CONSERVATIVE Party Leader Andrew Scheer on Monday sent the following letter to the RCMP Commissioner regarding the SNC-Lavalin corruption scandal:
I am following up on my correspondence of February 28, wherein I wrote to you to draw your attention to troubling events related to Justin Trudeau’s attempts to interfere in the criminal trial of SNC-Lavalin.
You will recall I noted at the time that Jody Wilson-Raybould, the former Attorney General of Canada, confirmed in testimony to Parliament that there were “veiled threats” of consequences from Trudeau and his office if she did not overrule the Director of Public Prosecutions’ (DPP) decision not to award a Deferred Prosecution Agreement (DPA) to SNC-Lavalin.
In other words, Ms. Wilson-Raybould would be punished for refusing the bend to Trudeau’s political will and SNC-Lavalin’s financial interests.
Canadians learned last week that the RCMP have begun looking into this situation and interviewing those implicated. This was most certainly a welcome revelation, as many Canadians are keenly interested in how Trudeau will be held accountable.
Criminal investigations are, of course, entirely within your purview. I wish only to note, as I did in February, that it is contrary to section 139 of the Criminal Code for anybody to “obstruct, pervert or defeat the course of justice.”
As you know, the Conflict of Interest and Ethics Commissioner has released an extraordinarily detailed report into this matter.

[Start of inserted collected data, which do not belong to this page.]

(** * Shallow embedding of the invoice-parsing pipeline and the carbon service

    Sources embedded (under [src/backend/app/services/]):
    - [improved_invoice_parser.py]: [ImprovedInvoiceParser] (heuristic table parser),
    - [llm_invoice_parser.py]: [LLMInvoiceParser] (hybrid orchestrator and
      structured-extraction client),
    - [carbon_service.py]: [CarbonService],
    - [ocr_service.py]: [OCRService._process_structured_data] (layout reconstruction).

    Python values are modelled as follows: [str] as [string] over ASCII,
    floats as rationals [Q] (only finite decimal values occur below),
    dicts built by the code as association lists kept in insertion order,
    and JSON values ([json.loads] results) as the inductive [JVal].
    The Python [re] module is modelled by a backtracking matcher over a parsed
    pattern, following the leftmost, priority-ordered semantics of [sre]. *)

From Stdlib Require Import Ascii String List ZArith QArith Qround Bool Lia Lqa.
From Stdlib Require Import Sorting.Sorted Sorting.Permutation Numbers.DecimalString.
Import ListNotations.
Set Warnings "-register-all".
Open Scope nat_scope.

(* ------------------------------------------------------------------ *)
(** ** Python runtime helpers *)

(** Python exceptions carry a message; [Raise] is an exception that escapes. *)
Inductive Exc (A : Type) : Type :=
| Ret : A -> Exc A
| Raise : string -> Exc A.
Arguments Ret {A} _.
Arguments Raise {A} _.

Definition exc_bind {A B} (m : Exc A) (f : A -> Exc B) : Exc B :=
  match m with Ret a => f a | Raise e => Raise e end.

Notation "'let*' x ':=' m 'in' f" := (exc_bind m (fun x => f))
  (at level 200, x name, m at level 100, f at level 200).

(** [str.isspace] on ASCII: \t \n \v \f \r, \x1c-\x1f and space. *)
Definition is_space (c : ascii) : bool :=
  let n := nat_of_ascii c in
  ((9 <=? n) && (n <=? 13)) || ((28 <=? n) && (n <=? 32)).

Definition is_digit (c : ascii) : bool :=
  let n := nat_of_ascii c in (48 <=? n) && (n <=? 57).

Definition char_lower (c : ascii) : ascii :=
  let n := nat_of_ascii c in
  if (65 <=? n) && (n <=? 90) then ascii_of_nat (n + 32) else c.

Definition char_upper (c : ascii) : ascii :=
  let n := nat_of_ascii c in
  if (97 <=? n) && (n <=? 122) then ascii_of_nat (n - 32) else c.

Definition str_lower (s : string) : string :=
  string_of_list_ascii (map char_lower (list_ascii_of_string s)).

Definition str_upper (s : string) : string :=
  string_of_list_ascii (map char_upper (list_ascii_of_string s)).

Fixpoint lstrip_l (l : list ascii) : list ascii :=
  match l with
  | c :: tl => if is_space c then lstrip_l tl else l
  | [] => []
  end.

(** [str.strip()] *)
Definition strip (s : string) : string :=
  string_of_list_ascii
    (rev (lstrip_l (rev (lstrip_l (list_ascii_of_string s))))).

Fixpoint is_prefix_l (p l : list ascii) : bool :=
  match p, l with
  | [], _ => true
  | a :: p', b :: l' => Ascii.eqb a b && is_prefix_l p' l'
  | _, [] => false
  end.

Fixpoint contains_l (p l : list ascii) : bool :=
  is_prefix_l p l || match l with [] => false | _ :: l' => contains_l p l' end.

(** [sub in s] *)
Definition contains (s sub : string) : bool :=
  contains_l (list_ascii_of_string sub) (list_ascii_of_string s).

Fixpoint split_l (sep : ascii) (l : list ascii) : list (list ascii) :=
  match l with
  | [] => [[]]
  | c :: tl =>
      if Ascii.eqb c sep then [] :: split_l sep tl
      else match split_l sep tl with
           | w :: ws => (c :: w) :: ws
           | [] => [[c]]
           end
  end.

(** [s.split(sep)] for a one-character separator. *)
Definition split (sep : ascii) (s : string) : list string :=
  map string_of_list_ascii (split_l sep (list_ascii_of_string s)).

The Commissioner’s report represents independent and incontrovertible confirmation of Ms. Wilson-Raybould’s Parliamentary testimony, while also introducing several previously unknown facts to the case.
Therefore, it must be regarded as the most important piece of evidence in this matter.
There are several elements of the report that would be relevant to any investigation that you may undertake in this matter.
The Commissioner stated “The Prime Minister, directly and through his senior officials, used various means to exert influence over Ms. Wilson-Raybould. The authority of the Prime Minister and his office was used to circumvent, undermine and ultimately attempt to discredit the decision of the Director of Public Prosecutions as well as the authority of Ms. Wilson-Raybould as the Crown’s chief law officer.”
On a plain reading of the language used by the Commissioner, Trudeau’s actions would fall within the contours of “obstructing, perverting or defeating the course of justice.” As the report makes clear, he specifically undertook a campaign to do just that in respect of the criminal trial of SNC-Lavalin.
This is evident in three main findings of the Commissioner:
1. The Commissioner found that in addition to the numerous discussions of the financial interests of SNC-Lavalin, there were at least four times that political interests were discussed with Ms. Wilson-Raybould.
2. Despite SNC-Lavalin filing a judicial review of the DPP’s refusal to grant them DPA, and despite Privy Council advice to the Prime Minister’s Office (PMO) to avoid contact with SNC-Lavalin during the review process, contact between the PMO and SNC-Lavalin drastically increased. This included discussion of possible resolutions and litigation strategies, despite the clear impropriety of engaging in such discussions.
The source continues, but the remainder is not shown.